Tuesday, March 23, 2010

Traktor Scratch Pro

A few posts back I mentioned that I used my Vestax Spin with a program called Traktor Scratch Pro. Today I will be reviewing the Traktor software and giving thoughts from my own experiences of using it.

At first the software seems rather confusing and complicated especially if you are a beginner, as I was, when you first use it. The program is laid out with a file search section towards the bottom of the screen. This section allows you to look up songs either from your Itunes library or from other folders within your computer. Towards the middle of the screen is an internal mixer with many knobs and buttons. Coming from a beginner software that has very few options, if anything more than just a crossfader and equalizer, one may cringe at the thought of having to learn absolutely everything about another program all over. Fortunately as you begin to use the program, it is apparent that the design of the screen was meant to simulate the same layout as an external mixer with decks on either side. To the sides of the internal mixing section are the track waves where cues and loops can be set on a song, as well as the pitch/ speed of the track. Towards the top of the screen the FX section is found where you can set a row of three effects with their respective dry/wet knobs directly under. This can be changed into Advanced FX mode, which allows you to change the Dry/ Wetness, Filter, Feedback, and Rate of a single effect. Although as a beginner the advanced effects mode may not have much of a use, it can definitely help you out in getting the desired sound out of a certain effect. I must mention that the software allows for four deck mixing both internally and externally, which gives a lot of flexibility with the amount of things you can do with it.

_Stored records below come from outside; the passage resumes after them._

(* ===== verification/Compare.v ===== *)
(** * Reference comparison under a contract

    Models [python/src/sil/compare.py]: reading and checking a comparison
    contract ([read_contract]), the coverage check, collecting the observed
    Messages of both sides ([messages]), judging every compared field with
    binary64 arithmetic, the tally and the report ([compare]). The JSON
    tokenizer ([json.loads]) and SHA-256 are parameters; a message text is a
    constructor that carries the values it interpolates; [render] and the
    argument parser are not modelled. *)

From Stdlib Require Import ZArith Lia Floats.SpecFloat.
From S2P Require Import Prelude PyFloat Json SchemaTypes Schema Recording.

(** ** The contract *)

(** Binary64 patterns. *)
Record tolerance := mk_tolerance { tol_atol : Z; tol_rtol : Z }.

Inductive rule := RExact | RIgnore | RTol (t : tolerance).

#[export] Instance tolerance_eq_dec : EqDecision tolerance.
Proof. solve_decision. Defined.
#[export] Instance rule_eq_dec : EqDecision rule.
Proof. solve_decision. Defined.

(** [ChannelContract]. *)
Record channel_contract := mk_cc {
  cc_name : string;
  cc_reference_channel : string;
  cc_actual_offset_ns : Z;
  cc_reference_offset_ns : Z;
  cc_times_ns : list Z;
  cc_rules : list (string * rule);
}.

Definition compared (c : channel_contract) : list (string * rule) :=
  filter (λ fr, fr.2 ≠ RIgnore) (cc_rules c).

Record contract := mk_contract {
  ct_sha256 : string;
  ct_from_ns : Z;
  ct_to_ns : Z;
  ct_channels : list channel_contract;
}.

(** Where in the document a problem is. *)
Inductive ctx := Top | Evaluation | InChannel (name : string) | InField (name field : string).

Inductive contract_problem :=
| NotJson
| RepeatedKey (key : string)
| NotAnObject (at_ : ctx)
| UnknownKey (at_ : ctx) (key : string)
| MissingKey (at_ : ctx) (key : string)
| WrongVersion (v : json)
| NotInteger (at_ : ctx) (key : string) (v : json)
| WindowReversed
| NoChannel
| ReferenceNotString (name : string)
| ObservesNothing (name : string)
| FieldsNotObject (name : string)
| TimesNotList (name : string)
| TimesNotAscending (name : string)
| StepNotPositive (name : string)
| StopBeforeStart (name : string)
| BadObservations (name : string)
| BadRule (at_ : ctx) (v : json)
| BadBound (at_ : ctx) (key : string) (v : json)
| BoundOverflow (at_ : ctx) (key : string) (v : json).

Abbreviation parsed := (result contract_problem).

(** [_unique_keys]: the first key that occurs more than once. *)
Fixpoint first_repeated (keys all : list string) : option string :=
  match keys with
  | [] => None
  | k :: keys => if bool_decide (1 < length (filter (λ x, x = k) all))%nat then Some k
                 else first_repeated keys all
  end.

Definition unique_keys (pairs : list (string * json)) : parsed json :=
  match first_repeated pairs.*1 pairs.*1 with
  | Some k => Err (RepeatedKey k)
  | None => Ok (JObj pairs)
  end.

(** [object_pairs_hook=_unique_keys]. *)
Definition hook : json → parsed json := pairs_hook unique_keys.

Definition sorted_strings : list string → list string := merge_sort String.le.

(** [_object]. *)
Definition object (value : json) (at_ : ctx) (required optional : list string)
    : parsed (list (string * json)) :=
  match value with
  | JObj d =>
      _ ← match list_find (λ kv, ¬ (kv.1 ∈ required ++ optional)) d with
          | Some (_, kv) => Err (UnknownKey at_ kv.1)
          | None => Ok ()
          end;
      match sorted_strings (filter (λ k, ¬ (k ∈ d.*1)) required) with
      | k :: _ => Err (MissingKey at_ k)
      | [] => Ok d
      end
  | _ => Err (NotAnObject at_)
  end.

Definition item (d : list (string * json)) (k : string) : json := default JNull (dget d k).

(** [_integer]: [type(value) is int]. *)
Definition integer (value : json) (at_ : ctx) (key : string) : parsed Z :=
  match value with JInt z => Ok z | _ => Err (NotInteger at_ key value) end.

(** [_bound]: an int beyond the binary64 range makes [math.isfinite] raise
    OverflowError, which no caller handles. *)
Definition bound (value : json) (at_ : ctx) (key : string) : parsed Z :=
  match value with
  | JInt z => match float_of_int z with
              | None => Err (BoundOverflow at_ key value)
              | Some b => if z <? 0 then Err (BadBound at_ key value) else Ok b
              end
  | JFloat b => if negb (is_finite64 b) || num_lt (PFloat b) (PInt 0)
                then Err (BadBound at_ key value) else Ok b
  | _ => Err (BadBound at_ key value)
  end.

Definition parse_rule (v : json) (at_ : ctx) : parsed rule :=
  if decide (v = JStr "exact") then Ok RExact
  else if decide (v = JStr "ignore") then Ok RIgnore
  else match v with
       | JObj _ =>
           d ← object v at_ ["atol"; "rtol"]%string [];
           a ← bound (item d "atol") at_ "atol";
           r ← bound (item d "rtol") at_ "rtol";
           Ok (RTol (mk_tolerance a r))
       | _ => Err (BadRule at_ v)
       end.

(** [any(a >= b for a, b in zip(times, times[1:]))] is false. *)
Fixpoint ascending (l : list Z) : bool :=
  match l with
  | a :: (b :: _) as l' => (a <? b) && ascending l'
  | _ => true
  end.

(** [range(start, stop, step)] for a positive step. *)
Definition py_range (start stop step : Z) : list Z :=
  (λ k, start + k * step) <$> seqZ 0 ((stop - start + step - 1) / step).

Definition same_keys (d : list (string * json)) (ks : list string) : bool :=
  forallb (λ k, bool_decide (k ∈ ks)) d.*1 && forallb (λ k, bool_decide (k ∈ d.*1)) ks.

Definition times (spec : json) (name : string) : parsed (list Z) :=
  match spec with
  | JObj d =>
      if same_keys d ["times_ns"%string] then
        match item d "times_ns" with
        | JArr (v :: vs) =>
            ts ← mapE (λ t, integer t (InChannel name) "times_ns") (v :: vs);
            _ ← raise_if (negb (ascending ts)) (TimesNotAscending name);
            Ok ts
        | _ => Err (TimesNotList name)
        end
      else if same_keys d ["start_ns"; "stop_ns"; "step_ns"]%string then
        start ← integer (item d "start_ns") (InChannel name) "start_ns";
        stop ← integer (item d "stop_ns") (InChannel name) "stop_ns";
        step ← integer (item d "step_ns") (InChannel name) "step_ns";
        _ ← raise_if (step <=? 0) (StepNotPositive name);
        _ ← raise_if (stop <? start) (StopBeforeStart name);
        Ok (py_range start (stop + 1) step)
      else Err (BadObservations name)
  | _ => Err (BadObservations name)
  end.

Definition CHANNEL_REQUIRED : list string :=
  ["actual_offset_ns"; "reference_offset_ns"; "observations"; "fields"]%string.

(** [_channel]. *)
Definition parse_channel (name : string) (spec : json) (from_ns to_ns : Z)
    : parsed channel_contract :=
  d ← object spec (InChannel name) CHANNEL_REQUIRED ["reference_channel"%string];
  reference ← match default (JStr name) (dget d "reference_channel"%string) with
              | JStr s => Ok s
              | _ => Err (ReferenceNotString name)
              end;
  all ← times (item d "observations") name;
  let ts := filter (λ t, from_ns ≤ t ≤ to_ns) all in
  _ ← raise_if (bool_decide (ts = [])) (ObservesNothing name);
  fields ← match item d "fields" with JObj f => Ok f | _ => Err (FieldsNotObject name) end;
  ao ← integer (item d "actual_offset_ns") (InChannel name) "actual_offset_ns";
  ro ← integer (item d "reference_offset_ns") (InChannel name) "reference_offset_ns";
  rules ← mapE (λ '(f, r), r' ← parse_rule r (InField name f); Ok (f, r')) fields;
  Ok (mk_cc name reference ao ro ts rules).

(** [read_contract] after [read_bytes]: [loads] tokenizes and [None] is a
    JSONDecodeError or UnicodeDecodeError. *)
Definition read_contract (loads : bytes → option json) (sha256 : bytes → string)
    (data : bytes) : parsed contract :=
  raw ← match loads data with Some raw => Ok raw | None => Err NotJson end;
  document ← hook raw;
  d ← object document Top ["sil_comparison"; "evaluation"; "channels"]%string [];
  _ ← raise_if (negb (py_eq_int (item d "sil_comparison") 1))
        (WrongVersion (item d "sil_comparison"));
  window ← object (item d "evaluation") Evaluation ["from_ns"; "to_ns"]%string [];
  from_ns ← integer (item window "from_ns") Evaluation "from_ns";
  to_ns ← integer (item window "to_ns") Evaluation "to_ns";
  _ ← raise_if (to_ns <? from_ns) WindowReversed;
  chans ← match item d "channels" with
          | JObj (c :: cs) => Ok (c :: cs)
          | _ => Err NoChannel
          end;
  cs ← mapE (λ '(name, spec), parse_channel name spec from_ns to_ns) chans;
  Ok (mk_contract (sha256 data) from_ns to_ns cs).

(** ** Judging values *)

Abbreviation f64add := (SFadd 53 1024).
Abbreviation f64sub := (SFsub 53 1024).
Abbreviation f64mul := (SFmul 53 1024).

(** [Tolerance.allowed]: [atol + rtol * abs(reference)]. *)
Definition allowed (t : tolerance) (reference : Z) : spec_float :=
  f64add (to_sf (tol_atol t)) (f64mul (to_sf (tol_rtol t)) (SFabs (to_sf reference))).

Inductive kind := KValue | KNonfinite | KMissing (side : string) | KAmbiguous (side : string).
#[export] Instance kind_eq_dec : EqDecision kind.
Proof. solve_decision. Defined.

(** ["tolerance"], ["abs_error"] and ["element"] of a divergence. *)
Inductive tol_detail := TExact | TBound (atol rtol : Z) (allowed : spec_float).
Record details := mk_details {
  det_tolerance : option tol_detail;
  det_abs_error : option spec_float;
  det_element : option nat;
}.
Definition no_details : details := mk_details None None None.

Definition float_bits (n : pynum) : Z :=
  match n with PFloat b => b | PInt z => default 0 (float_of_int z) end.

(** [_judge]. A tolerance is only ever applied to float fields
    ([rule_problems]), so both numbers are then floats. *)
Definition judge (actual expected : pynum) (r : rule) : option (kind * details) :=
  match r with
  | RTol t =>
      let a := float_bits actual in
      let e := float_bits expected in
      let limit := if num_finite expected then allowed t e else S754_infinity false in
      let tol := Some (TBound (tol_atol t) (tol_rtol t) limit) in
      if negb (num_finite actual && num_finite expected) then
        Some (KNonfinite, mk_details tol None None)
      else
        let error := SFabs (f64sub (to_sf a) (to_sf e)) in
        if SFleb error limit then None
        else Some (KValue, mk_details tol (Some error) None)
  | _ => if num_eq actual expected then None
         else Some (KValue, mk_details (Some TExact) None None)
  end.

(** The [for element, pair in enumerate(zip(actual, expected))] loop. *)
Fixpoint judge_elements (i : nat) (a e : list pynum) (r : rule) : option (kind * details) :=
  match a, e with
  | x :: a, y :: e =>
      match judge x y r with
      | Some (k, d) => Some (k, mk_details (det_tolerance d) (det_abs_error d) (Some i))
      | None => judge_elements (S i) a e r
      end
  | _, _ => None
  end.

(** [_judge_field]. *)
Definition judge_field (actual expected : value) (r : rule) : option (kind * details) :=
  match actual, expected with
  | VNum a, VNum e => judge a e r
  | _, _ => judge_elements 0 (elements actual) (elements expected) r
  end.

The program is an easy alternative for beginner Djs looking to get started without having to shell out thousands for a mixer and vinyl decks, or cdjs. The program is easily capable of mixing with just a laptop or desktop computer. It also boasts an impressive Music Instrument Digital Interface (MIDI) mapping ability. What this means is it allows someone to map any MIDI capable device to give certain buttons or knobs specific functions to be used in Traktor. I personally use the MIDI capabilities with my Vestax Spin, but there are also some CDJs like the Pioneer CDJ-900 or CDJ -2000 who have MIDI capabilities as well as some external mixers. While it may seem as though the software is catered to the MIDI crowd, it is actually intended to directly compete with Serato Scratch Live software, which was one of the first programs that allowed vinyl turntables or CDJs to be used in conjunction with music stored on a laptop or desktop computer. Traktor Scratch Pro comes with a pair of cables that connect to turntables and back into a USB soundcard which then simulates the turning and scratching of the turntables or CDJs on the pc and thus effects the music being played off the computer as if you were actually playing the music off of the turntables. I personally do not use this function nor have I ever tried it, but from what I’ve heard from friends that do use it. It is very good and intuitive.
The Software also comes with an Audio 8 DJ soundcard ($449) one of the best out on the market, and which pretty much comprises the bulk of the cost of the software package that comes in Traktor Scratch Pro. While I do not use the Audio 8 DJ for gigs as I do not need to use such a large soundcard for my setup, I have only heard amazing things about it.

In the Box:
AUDIO 8 DJ audio interface,
2 control vinyl records/2 control CDs,
2 Multicore cables,

System Requirements:
MAC OS: Intel® Core™ Duo 1.66 GHz, 1 GB RAM, Mac OS® X 10.5/10.6

Windows OS: Pentium / Athlon 1.4 GHz (SSE1), 1 GB RAM, Windows® XP (SP3, 32 bit)/ Vista® (SP1, 32/64 bit)/ 7 (32/64 bit)

All in all the software is quite good. While the internal mixer and features cannot truly compete against the sound and power of an external mixer, it is easily the best bang for the buck for Djs trying to start out. Traktor Scratch Pro can be used on Tunrtables, CDJS, and MIDI controllers, but if you aren’t looking to mix with Vinyl or CDJs I would opt for the cheaper Trakto Pro, which would save you a little over $300 at $229 US compared to Traktor Scratch Pro at $669 US.

Bottom line, I use Traktor Scratch Pro and I’ve never looked back. Do I think I could have done with just Traktor Pro for my setup? Definitely yes, but it leaves my options open for the future if I’d like to use CDJs or Turntables in the future.